[WORK INSTRUCTIONS]: Copy every line of the data that contains the string "Require".

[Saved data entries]
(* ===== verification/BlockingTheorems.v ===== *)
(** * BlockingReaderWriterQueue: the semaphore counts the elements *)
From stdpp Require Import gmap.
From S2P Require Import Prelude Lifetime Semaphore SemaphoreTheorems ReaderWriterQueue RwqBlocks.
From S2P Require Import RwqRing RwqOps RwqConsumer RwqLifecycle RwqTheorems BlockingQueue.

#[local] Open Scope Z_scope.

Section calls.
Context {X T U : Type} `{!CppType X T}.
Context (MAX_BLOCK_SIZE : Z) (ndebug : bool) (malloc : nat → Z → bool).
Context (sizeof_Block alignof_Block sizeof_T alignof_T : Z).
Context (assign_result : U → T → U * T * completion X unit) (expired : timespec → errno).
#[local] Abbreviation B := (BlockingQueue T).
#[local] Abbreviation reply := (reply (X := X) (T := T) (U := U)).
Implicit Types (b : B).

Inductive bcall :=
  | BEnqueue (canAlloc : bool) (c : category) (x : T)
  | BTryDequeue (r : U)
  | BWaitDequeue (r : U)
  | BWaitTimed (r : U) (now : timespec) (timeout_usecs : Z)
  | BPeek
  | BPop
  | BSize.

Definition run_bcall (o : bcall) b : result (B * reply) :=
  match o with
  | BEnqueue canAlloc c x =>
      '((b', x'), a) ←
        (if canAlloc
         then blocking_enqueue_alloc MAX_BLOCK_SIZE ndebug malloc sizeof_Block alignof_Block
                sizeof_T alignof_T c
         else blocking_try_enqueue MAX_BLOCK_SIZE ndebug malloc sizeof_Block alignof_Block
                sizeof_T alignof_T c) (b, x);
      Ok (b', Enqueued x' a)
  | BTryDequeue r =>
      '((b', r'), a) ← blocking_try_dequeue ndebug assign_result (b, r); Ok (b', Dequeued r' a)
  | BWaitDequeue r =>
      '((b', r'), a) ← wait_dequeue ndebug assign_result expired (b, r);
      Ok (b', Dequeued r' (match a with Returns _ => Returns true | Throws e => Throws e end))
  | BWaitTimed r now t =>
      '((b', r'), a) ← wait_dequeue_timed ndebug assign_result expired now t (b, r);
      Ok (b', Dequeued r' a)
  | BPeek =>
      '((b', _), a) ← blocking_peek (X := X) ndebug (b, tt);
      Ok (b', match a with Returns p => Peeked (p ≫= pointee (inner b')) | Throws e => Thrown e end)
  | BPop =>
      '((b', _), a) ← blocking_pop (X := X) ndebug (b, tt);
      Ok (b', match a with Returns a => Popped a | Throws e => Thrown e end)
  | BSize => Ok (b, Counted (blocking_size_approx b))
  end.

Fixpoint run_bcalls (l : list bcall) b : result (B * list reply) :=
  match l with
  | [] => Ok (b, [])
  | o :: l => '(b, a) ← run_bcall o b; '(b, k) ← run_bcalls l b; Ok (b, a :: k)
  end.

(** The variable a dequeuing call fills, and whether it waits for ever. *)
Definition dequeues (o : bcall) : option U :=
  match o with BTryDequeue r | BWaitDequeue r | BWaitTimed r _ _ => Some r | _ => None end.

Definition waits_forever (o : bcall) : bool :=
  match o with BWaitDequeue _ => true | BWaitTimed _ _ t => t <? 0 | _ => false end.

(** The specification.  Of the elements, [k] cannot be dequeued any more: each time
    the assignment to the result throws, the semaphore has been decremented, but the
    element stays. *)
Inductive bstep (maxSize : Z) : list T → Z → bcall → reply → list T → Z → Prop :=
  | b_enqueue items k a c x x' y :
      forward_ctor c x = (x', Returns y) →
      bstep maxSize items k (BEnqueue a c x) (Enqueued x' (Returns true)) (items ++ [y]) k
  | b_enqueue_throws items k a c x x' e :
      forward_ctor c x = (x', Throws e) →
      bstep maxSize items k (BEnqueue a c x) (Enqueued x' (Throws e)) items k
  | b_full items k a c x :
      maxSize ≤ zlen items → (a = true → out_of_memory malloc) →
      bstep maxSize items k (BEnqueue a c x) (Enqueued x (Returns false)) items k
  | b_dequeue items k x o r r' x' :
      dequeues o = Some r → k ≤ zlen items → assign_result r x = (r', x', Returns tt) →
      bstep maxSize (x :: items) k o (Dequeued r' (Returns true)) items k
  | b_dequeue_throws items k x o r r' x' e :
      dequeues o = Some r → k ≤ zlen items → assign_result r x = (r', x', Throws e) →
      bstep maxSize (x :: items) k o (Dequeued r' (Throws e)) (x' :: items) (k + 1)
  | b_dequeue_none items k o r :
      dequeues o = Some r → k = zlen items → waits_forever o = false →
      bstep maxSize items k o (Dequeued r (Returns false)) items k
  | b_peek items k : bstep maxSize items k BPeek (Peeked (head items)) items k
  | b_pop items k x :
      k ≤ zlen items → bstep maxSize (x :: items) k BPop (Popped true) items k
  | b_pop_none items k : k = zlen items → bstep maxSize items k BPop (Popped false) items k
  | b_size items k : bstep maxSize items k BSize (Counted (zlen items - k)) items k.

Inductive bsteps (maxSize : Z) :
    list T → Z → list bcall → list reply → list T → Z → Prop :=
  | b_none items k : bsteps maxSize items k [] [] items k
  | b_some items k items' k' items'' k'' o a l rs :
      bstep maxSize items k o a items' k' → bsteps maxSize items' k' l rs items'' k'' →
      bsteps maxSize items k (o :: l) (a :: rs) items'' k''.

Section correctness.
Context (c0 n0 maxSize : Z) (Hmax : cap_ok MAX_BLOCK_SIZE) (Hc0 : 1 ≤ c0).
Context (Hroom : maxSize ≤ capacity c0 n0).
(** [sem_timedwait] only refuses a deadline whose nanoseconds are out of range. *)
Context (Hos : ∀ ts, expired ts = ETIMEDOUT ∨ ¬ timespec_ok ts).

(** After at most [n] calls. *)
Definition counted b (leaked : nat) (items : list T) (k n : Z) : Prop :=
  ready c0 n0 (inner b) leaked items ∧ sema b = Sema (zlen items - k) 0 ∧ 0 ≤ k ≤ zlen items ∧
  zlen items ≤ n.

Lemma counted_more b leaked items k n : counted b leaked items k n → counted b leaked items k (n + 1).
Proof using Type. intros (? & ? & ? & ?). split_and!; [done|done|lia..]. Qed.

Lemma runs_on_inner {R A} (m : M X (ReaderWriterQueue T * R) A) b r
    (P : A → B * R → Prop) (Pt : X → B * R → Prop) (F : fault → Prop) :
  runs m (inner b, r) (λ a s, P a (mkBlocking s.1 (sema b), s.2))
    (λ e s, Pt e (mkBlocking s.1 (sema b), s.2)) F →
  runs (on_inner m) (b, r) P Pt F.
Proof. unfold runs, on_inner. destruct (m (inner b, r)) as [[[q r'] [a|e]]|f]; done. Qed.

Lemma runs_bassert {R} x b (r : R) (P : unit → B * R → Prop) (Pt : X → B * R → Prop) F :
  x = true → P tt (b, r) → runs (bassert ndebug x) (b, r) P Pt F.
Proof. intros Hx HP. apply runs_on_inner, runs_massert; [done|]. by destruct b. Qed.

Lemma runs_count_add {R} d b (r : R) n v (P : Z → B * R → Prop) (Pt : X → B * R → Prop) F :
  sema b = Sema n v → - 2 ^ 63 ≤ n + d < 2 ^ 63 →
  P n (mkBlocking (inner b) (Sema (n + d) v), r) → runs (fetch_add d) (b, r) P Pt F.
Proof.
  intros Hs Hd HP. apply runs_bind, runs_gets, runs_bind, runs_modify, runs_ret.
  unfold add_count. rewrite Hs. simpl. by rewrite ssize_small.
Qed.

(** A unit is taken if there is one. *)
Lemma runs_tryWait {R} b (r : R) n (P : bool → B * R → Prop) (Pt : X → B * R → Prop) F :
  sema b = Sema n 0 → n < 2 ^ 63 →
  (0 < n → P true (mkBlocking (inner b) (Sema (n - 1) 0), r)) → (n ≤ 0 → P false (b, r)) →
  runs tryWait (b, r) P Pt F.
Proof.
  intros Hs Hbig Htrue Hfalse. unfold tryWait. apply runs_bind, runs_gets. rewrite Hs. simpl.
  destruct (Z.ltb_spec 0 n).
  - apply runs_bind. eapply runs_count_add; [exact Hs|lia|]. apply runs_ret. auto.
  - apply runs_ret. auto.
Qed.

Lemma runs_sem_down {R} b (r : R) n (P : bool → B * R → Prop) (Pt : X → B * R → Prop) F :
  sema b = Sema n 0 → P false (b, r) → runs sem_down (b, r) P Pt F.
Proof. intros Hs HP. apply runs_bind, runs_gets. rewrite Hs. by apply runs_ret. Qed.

[SOLUTION FOR THIS TASK]:
From stdpp Require Import gmap.
From S2P Require Import Prelude Lifetime Semaphore SemaphoreTheorems ReaderWriterQueue RwqBlocks.
From S2P Require Import RwqRing RwqOps RwqConsumer RwqLifecycle RwqTheorems BlockingQueue.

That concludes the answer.